## Records supplied:
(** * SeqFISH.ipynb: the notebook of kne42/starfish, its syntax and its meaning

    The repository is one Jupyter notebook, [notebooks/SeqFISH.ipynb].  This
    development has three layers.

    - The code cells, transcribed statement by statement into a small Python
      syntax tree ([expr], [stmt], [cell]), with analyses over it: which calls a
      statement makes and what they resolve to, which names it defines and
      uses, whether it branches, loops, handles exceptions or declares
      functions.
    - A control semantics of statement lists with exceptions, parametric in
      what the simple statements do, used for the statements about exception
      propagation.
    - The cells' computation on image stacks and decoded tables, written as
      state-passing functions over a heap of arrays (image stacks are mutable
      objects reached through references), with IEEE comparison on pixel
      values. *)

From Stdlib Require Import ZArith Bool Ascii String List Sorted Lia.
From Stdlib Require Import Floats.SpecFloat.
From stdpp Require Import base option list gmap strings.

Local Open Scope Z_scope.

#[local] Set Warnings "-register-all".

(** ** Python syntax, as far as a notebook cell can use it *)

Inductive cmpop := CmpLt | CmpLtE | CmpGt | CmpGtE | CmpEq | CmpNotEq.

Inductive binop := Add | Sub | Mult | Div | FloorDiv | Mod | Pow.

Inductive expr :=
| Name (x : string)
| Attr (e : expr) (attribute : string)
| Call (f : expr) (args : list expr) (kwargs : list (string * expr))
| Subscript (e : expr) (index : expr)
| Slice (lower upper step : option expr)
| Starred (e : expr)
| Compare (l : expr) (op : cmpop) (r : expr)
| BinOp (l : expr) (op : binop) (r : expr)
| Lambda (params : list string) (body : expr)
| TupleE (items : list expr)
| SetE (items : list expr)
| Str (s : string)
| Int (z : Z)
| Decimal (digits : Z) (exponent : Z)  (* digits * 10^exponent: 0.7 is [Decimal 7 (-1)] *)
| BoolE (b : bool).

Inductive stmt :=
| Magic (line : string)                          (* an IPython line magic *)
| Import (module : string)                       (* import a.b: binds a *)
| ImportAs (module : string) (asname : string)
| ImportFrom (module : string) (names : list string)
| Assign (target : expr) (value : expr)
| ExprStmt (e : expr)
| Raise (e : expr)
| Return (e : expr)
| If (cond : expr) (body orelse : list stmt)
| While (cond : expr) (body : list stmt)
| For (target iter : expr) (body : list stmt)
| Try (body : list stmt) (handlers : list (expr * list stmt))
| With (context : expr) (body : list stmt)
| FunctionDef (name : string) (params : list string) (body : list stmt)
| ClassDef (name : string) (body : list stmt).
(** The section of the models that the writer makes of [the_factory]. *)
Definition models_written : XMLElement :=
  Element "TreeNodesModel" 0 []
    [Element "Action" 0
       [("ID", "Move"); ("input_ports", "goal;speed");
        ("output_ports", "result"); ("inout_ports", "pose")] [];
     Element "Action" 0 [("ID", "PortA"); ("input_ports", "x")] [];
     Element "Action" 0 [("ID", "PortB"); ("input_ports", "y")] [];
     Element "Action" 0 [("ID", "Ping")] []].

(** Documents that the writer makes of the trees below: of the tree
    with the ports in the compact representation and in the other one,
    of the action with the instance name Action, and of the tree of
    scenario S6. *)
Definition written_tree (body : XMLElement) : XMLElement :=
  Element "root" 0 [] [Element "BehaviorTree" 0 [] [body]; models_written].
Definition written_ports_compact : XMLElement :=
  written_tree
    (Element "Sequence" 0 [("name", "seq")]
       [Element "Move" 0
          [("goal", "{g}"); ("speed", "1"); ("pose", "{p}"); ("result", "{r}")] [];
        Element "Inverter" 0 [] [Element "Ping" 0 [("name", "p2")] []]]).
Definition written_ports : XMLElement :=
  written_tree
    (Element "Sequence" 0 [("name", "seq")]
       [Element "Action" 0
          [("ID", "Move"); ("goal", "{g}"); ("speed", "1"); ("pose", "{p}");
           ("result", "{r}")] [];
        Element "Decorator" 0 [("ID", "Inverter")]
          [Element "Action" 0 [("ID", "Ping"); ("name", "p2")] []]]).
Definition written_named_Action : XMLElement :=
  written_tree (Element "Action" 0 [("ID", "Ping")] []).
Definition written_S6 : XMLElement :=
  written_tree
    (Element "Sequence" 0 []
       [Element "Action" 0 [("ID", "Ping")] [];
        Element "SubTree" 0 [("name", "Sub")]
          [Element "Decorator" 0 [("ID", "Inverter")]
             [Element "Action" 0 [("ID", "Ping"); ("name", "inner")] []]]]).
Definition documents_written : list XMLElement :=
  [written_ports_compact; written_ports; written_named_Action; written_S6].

--

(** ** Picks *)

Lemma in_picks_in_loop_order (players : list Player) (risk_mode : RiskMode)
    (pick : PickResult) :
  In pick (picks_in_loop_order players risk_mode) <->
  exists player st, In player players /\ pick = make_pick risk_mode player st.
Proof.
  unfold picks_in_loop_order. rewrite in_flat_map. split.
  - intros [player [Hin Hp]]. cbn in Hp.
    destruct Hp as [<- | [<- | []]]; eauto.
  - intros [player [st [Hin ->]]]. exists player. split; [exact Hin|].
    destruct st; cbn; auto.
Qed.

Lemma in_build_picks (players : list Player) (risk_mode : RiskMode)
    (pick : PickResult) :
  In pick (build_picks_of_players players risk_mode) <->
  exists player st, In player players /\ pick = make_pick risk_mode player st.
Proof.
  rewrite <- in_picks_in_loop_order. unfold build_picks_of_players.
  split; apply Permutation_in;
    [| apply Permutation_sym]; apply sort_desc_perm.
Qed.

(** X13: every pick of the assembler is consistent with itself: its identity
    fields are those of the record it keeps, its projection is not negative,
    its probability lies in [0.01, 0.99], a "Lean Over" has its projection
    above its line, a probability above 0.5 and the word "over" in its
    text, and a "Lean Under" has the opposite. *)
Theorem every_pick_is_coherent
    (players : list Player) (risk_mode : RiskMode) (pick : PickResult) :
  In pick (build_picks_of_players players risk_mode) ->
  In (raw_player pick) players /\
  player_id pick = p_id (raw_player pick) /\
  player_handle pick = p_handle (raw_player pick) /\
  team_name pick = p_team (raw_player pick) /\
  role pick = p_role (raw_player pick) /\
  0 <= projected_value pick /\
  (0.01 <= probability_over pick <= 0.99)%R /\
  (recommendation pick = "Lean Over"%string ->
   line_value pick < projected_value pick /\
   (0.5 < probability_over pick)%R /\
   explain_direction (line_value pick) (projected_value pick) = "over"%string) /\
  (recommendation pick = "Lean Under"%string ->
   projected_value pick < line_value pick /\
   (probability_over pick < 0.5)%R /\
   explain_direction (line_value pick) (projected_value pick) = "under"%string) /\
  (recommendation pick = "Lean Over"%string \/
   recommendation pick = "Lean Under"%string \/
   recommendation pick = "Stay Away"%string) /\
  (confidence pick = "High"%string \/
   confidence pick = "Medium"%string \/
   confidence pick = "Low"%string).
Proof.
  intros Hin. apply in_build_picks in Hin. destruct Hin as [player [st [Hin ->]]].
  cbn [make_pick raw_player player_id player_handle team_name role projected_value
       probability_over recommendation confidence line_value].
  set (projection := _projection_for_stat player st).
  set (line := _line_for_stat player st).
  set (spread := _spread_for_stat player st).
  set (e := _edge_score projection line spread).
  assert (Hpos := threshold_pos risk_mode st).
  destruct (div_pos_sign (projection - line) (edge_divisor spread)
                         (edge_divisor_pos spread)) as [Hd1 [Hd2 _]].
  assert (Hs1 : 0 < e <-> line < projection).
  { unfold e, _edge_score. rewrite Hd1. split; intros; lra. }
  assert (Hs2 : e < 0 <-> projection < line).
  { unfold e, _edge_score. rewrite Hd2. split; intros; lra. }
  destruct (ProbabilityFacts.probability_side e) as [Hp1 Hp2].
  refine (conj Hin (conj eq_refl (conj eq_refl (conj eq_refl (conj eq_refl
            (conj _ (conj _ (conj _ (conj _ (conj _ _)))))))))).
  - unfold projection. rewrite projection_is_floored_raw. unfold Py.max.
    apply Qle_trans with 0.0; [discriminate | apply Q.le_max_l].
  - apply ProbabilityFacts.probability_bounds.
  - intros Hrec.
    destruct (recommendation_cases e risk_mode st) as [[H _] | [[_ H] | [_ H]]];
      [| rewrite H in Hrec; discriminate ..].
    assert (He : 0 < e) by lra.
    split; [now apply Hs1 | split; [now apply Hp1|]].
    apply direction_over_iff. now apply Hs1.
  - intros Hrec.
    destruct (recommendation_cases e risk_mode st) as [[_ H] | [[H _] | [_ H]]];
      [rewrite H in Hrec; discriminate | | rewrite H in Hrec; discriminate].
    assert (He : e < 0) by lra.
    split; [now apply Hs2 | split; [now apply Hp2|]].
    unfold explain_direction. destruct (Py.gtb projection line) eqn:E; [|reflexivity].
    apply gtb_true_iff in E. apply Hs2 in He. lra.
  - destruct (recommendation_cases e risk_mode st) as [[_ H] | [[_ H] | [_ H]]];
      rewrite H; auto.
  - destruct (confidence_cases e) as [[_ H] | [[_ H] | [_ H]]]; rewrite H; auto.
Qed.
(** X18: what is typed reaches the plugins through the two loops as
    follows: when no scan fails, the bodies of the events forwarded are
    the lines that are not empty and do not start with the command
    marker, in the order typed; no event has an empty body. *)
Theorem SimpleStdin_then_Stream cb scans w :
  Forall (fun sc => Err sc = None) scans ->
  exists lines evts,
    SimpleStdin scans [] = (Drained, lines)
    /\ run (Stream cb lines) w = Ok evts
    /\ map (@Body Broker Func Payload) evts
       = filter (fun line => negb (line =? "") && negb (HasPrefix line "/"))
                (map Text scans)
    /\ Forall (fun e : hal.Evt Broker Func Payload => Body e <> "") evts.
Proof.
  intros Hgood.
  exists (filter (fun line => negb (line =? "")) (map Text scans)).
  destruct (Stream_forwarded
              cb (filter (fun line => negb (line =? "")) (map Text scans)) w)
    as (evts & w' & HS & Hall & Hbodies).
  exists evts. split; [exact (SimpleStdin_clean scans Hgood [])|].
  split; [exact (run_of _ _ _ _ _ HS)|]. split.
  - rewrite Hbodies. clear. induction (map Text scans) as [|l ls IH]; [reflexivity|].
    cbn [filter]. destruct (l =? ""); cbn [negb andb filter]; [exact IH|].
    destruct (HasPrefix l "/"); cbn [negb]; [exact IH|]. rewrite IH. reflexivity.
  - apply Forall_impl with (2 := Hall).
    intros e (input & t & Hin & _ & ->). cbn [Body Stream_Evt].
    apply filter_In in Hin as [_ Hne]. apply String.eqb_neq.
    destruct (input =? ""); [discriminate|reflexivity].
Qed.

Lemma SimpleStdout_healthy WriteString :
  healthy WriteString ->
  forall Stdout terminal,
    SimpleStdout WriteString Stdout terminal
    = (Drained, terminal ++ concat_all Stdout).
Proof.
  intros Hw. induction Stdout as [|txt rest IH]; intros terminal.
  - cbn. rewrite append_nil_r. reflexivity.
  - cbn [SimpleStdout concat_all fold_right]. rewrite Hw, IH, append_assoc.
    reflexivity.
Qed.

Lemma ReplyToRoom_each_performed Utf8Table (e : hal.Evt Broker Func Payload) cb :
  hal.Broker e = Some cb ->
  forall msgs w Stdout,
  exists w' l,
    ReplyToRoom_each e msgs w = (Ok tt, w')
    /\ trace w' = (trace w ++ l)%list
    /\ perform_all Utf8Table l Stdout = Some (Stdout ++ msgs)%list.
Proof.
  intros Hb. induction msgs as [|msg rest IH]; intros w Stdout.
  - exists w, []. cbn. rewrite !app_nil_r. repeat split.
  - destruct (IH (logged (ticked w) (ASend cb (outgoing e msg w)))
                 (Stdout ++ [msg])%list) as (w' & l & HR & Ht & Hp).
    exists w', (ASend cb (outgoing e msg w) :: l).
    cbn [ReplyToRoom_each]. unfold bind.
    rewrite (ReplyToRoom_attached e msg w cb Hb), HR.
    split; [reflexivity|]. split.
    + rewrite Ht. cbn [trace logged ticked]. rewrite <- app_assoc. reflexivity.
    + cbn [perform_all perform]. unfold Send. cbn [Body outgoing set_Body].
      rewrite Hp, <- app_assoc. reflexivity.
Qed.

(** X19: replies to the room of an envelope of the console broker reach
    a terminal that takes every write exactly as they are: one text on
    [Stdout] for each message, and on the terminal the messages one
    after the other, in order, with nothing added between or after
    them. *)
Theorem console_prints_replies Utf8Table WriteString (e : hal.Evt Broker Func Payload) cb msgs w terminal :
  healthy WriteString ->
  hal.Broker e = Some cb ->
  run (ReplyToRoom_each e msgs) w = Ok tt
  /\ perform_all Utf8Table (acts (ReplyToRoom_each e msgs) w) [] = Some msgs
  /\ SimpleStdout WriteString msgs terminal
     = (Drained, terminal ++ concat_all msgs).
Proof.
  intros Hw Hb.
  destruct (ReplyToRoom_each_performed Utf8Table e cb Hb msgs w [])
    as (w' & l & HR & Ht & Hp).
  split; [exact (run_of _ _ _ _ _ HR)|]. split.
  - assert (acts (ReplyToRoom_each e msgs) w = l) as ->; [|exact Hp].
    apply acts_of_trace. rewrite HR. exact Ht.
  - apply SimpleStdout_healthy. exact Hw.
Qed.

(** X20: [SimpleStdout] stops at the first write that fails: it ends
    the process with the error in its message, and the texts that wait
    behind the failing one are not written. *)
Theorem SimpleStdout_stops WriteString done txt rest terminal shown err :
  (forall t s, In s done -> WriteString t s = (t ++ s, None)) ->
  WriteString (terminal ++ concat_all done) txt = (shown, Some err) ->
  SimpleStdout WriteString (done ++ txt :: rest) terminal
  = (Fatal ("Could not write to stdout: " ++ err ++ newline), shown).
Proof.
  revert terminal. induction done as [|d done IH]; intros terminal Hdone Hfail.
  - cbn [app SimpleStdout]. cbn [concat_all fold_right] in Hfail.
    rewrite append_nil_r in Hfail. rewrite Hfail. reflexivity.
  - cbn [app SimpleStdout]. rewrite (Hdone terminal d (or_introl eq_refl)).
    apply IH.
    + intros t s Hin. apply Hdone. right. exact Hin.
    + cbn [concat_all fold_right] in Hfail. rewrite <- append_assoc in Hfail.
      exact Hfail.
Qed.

...

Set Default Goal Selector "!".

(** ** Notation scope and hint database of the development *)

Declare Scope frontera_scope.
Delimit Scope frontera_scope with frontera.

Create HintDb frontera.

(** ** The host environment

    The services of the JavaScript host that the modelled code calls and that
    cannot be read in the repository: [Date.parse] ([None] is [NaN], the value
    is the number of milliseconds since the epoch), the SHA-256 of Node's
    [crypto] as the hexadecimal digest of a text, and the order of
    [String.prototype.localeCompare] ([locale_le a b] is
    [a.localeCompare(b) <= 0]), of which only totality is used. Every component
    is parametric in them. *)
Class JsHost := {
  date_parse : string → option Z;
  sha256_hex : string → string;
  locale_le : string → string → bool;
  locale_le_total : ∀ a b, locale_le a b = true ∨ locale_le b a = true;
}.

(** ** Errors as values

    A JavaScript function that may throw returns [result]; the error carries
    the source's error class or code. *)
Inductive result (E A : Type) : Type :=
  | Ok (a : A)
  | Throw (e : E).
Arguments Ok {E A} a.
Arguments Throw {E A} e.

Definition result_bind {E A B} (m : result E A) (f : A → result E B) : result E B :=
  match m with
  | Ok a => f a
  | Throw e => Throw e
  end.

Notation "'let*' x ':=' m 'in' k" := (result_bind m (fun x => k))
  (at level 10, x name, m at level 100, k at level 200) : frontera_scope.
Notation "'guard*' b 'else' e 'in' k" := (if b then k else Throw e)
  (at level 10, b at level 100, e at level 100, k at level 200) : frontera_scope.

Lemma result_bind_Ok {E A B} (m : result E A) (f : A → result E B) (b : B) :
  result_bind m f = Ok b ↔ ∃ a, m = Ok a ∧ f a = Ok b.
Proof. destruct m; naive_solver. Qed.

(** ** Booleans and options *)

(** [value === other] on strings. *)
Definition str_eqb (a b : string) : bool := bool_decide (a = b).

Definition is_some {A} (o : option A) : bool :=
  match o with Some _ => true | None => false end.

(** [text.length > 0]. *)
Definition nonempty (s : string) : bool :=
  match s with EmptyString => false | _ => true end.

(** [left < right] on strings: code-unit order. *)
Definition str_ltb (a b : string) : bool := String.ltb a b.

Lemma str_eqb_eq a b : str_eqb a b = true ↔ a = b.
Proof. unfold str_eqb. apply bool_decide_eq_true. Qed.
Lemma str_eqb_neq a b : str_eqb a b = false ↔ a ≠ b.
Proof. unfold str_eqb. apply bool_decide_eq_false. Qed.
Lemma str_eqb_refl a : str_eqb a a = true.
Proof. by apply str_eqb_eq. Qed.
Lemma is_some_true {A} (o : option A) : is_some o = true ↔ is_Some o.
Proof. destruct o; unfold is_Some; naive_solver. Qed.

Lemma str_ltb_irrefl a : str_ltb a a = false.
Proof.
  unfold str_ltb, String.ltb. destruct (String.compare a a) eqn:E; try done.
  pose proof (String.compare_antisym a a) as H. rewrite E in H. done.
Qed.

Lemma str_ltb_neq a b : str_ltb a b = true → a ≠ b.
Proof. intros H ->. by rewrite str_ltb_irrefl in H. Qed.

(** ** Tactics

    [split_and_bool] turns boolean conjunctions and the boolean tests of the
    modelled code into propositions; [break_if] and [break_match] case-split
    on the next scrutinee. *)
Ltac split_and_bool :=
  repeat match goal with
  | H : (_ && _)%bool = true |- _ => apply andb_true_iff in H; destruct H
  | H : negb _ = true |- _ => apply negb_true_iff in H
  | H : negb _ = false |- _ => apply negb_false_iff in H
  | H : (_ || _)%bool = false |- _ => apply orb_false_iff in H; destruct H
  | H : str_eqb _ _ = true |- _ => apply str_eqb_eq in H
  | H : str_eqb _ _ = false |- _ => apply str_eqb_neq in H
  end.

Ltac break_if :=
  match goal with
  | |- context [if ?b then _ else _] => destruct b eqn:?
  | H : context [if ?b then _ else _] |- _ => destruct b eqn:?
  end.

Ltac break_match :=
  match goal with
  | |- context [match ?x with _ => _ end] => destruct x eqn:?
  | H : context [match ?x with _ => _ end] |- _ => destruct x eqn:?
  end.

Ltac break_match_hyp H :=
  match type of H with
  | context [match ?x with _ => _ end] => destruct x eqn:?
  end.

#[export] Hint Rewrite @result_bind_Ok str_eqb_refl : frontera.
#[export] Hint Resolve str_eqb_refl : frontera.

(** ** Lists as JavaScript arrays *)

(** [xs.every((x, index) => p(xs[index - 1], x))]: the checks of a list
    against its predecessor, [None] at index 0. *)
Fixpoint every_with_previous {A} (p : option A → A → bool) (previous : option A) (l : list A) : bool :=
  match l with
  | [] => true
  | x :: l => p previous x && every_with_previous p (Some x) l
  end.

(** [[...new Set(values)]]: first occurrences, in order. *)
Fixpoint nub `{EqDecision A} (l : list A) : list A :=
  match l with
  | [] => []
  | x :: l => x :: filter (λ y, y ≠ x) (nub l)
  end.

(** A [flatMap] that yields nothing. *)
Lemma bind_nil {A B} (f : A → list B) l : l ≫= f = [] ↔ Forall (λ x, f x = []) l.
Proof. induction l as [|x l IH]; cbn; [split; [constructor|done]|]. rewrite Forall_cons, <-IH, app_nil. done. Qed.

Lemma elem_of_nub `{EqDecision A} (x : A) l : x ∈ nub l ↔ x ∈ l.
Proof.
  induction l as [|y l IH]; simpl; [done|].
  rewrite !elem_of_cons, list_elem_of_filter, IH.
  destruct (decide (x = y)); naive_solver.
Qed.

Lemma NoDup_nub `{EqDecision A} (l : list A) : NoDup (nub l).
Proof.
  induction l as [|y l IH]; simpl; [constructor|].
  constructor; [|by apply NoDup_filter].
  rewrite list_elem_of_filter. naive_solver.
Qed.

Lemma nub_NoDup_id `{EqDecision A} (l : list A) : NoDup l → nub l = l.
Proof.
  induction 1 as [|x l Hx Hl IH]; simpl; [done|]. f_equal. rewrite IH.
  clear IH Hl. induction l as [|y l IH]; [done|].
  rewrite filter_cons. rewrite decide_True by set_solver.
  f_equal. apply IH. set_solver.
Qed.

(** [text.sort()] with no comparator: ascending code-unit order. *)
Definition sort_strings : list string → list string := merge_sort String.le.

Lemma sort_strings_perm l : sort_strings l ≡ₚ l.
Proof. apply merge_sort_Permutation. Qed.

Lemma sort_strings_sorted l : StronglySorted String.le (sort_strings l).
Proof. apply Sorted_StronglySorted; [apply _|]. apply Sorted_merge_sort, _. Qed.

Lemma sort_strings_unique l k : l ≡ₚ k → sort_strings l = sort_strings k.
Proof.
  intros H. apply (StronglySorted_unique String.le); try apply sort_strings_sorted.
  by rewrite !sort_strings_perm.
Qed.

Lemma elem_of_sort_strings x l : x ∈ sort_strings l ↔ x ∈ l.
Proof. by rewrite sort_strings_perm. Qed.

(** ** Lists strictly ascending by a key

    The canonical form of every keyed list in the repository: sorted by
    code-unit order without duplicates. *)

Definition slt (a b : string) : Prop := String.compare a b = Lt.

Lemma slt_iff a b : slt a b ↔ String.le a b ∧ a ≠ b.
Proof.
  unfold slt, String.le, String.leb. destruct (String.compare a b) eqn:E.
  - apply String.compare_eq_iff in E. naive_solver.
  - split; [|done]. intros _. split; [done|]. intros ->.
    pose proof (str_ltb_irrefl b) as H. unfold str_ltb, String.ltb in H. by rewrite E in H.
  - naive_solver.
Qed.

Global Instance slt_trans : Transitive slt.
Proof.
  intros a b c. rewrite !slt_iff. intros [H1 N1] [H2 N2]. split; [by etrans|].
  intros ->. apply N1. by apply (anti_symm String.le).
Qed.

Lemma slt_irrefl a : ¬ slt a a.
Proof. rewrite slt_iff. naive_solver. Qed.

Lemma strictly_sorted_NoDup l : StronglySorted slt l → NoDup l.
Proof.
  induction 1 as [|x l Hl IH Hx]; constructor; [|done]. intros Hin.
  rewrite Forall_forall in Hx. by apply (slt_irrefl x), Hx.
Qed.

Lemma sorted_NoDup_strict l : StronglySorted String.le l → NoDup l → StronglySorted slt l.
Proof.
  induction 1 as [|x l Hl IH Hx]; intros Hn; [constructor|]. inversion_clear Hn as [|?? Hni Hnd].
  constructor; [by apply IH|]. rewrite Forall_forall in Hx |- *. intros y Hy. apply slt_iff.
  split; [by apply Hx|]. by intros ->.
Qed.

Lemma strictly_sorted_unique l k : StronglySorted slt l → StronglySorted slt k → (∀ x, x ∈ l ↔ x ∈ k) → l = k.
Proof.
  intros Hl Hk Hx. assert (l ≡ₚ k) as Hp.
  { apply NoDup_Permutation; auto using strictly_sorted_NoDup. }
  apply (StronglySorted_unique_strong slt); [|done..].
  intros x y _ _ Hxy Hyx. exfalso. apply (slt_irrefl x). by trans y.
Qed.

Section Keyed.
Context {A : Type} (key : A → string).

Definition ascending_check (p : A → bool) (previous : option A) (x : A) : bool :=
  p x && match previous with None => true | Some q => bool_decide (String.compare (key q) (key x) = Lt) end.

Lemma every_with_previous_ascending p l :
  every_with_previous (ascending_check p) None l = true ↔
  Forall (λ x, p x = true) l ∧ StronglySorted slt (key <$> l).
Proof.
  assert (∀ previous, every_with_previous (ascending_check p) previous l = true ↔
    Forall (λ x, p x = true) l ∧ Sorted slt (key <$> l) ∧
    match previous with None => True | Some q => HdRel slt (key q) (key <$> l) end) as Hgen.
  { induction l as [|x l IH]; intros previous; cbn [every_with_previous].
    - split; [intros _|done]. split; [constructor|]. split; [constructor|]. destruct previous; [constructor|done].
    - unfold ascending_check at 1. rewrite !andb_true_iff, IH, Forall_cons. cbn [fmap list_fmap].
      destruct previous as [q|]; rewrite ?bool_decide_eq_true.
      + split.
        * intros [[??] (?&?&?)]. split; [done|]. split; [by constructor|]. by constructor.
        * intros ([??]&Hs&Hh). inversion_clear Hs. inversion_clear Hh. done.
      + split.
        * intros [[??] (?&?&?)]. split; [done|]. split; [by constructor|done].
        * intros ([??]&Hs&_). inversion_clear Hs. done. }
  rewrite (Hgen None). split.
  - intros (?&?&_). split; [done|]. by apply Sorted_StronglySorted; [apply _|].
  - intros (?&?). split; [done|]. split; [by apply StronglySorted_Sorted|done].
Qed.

## Problem to work on:
Reproduce the lines of the entries above from the one with "refine (conj Hin" to the one with "destruct (recommendation_cases e risk_mode st) as [[_ H] | [[H", both included, exactly and without any other line.

## Answer to the problem:
  refine (conj Hin (conj eq_refl (conj eq_refl (conj eq_refl (conj eq_refl
            (conj _ (conj _ (conj _ (conj _ (conj _ _)))))))))).
  - unfold projection. rewrite projection_is_floored_raw. unfold Py.max.
    apply Qle_trans with 0.0; [discriminate | apply Q.le_max_l].
  - apply ProbabilityFacts.probability_bounds.
  - intros Hrec.
    destruct (recommendation_cases e risk_mode st) as [[H _] | [[_ H] | [_ H]]];
      [| rewrite H in Hrec; discriminate ..].
    assert (He : 0 < e) by lra.
    split; [now apply Hs1 | split; [now apply Hp1|]].
    apply direction_over_iff. now apply Hs1.
  - intros Hrec.
    destruct (recommendation_cases e risk_mode st) as [[_ H] | [[H _] | [_ H]]];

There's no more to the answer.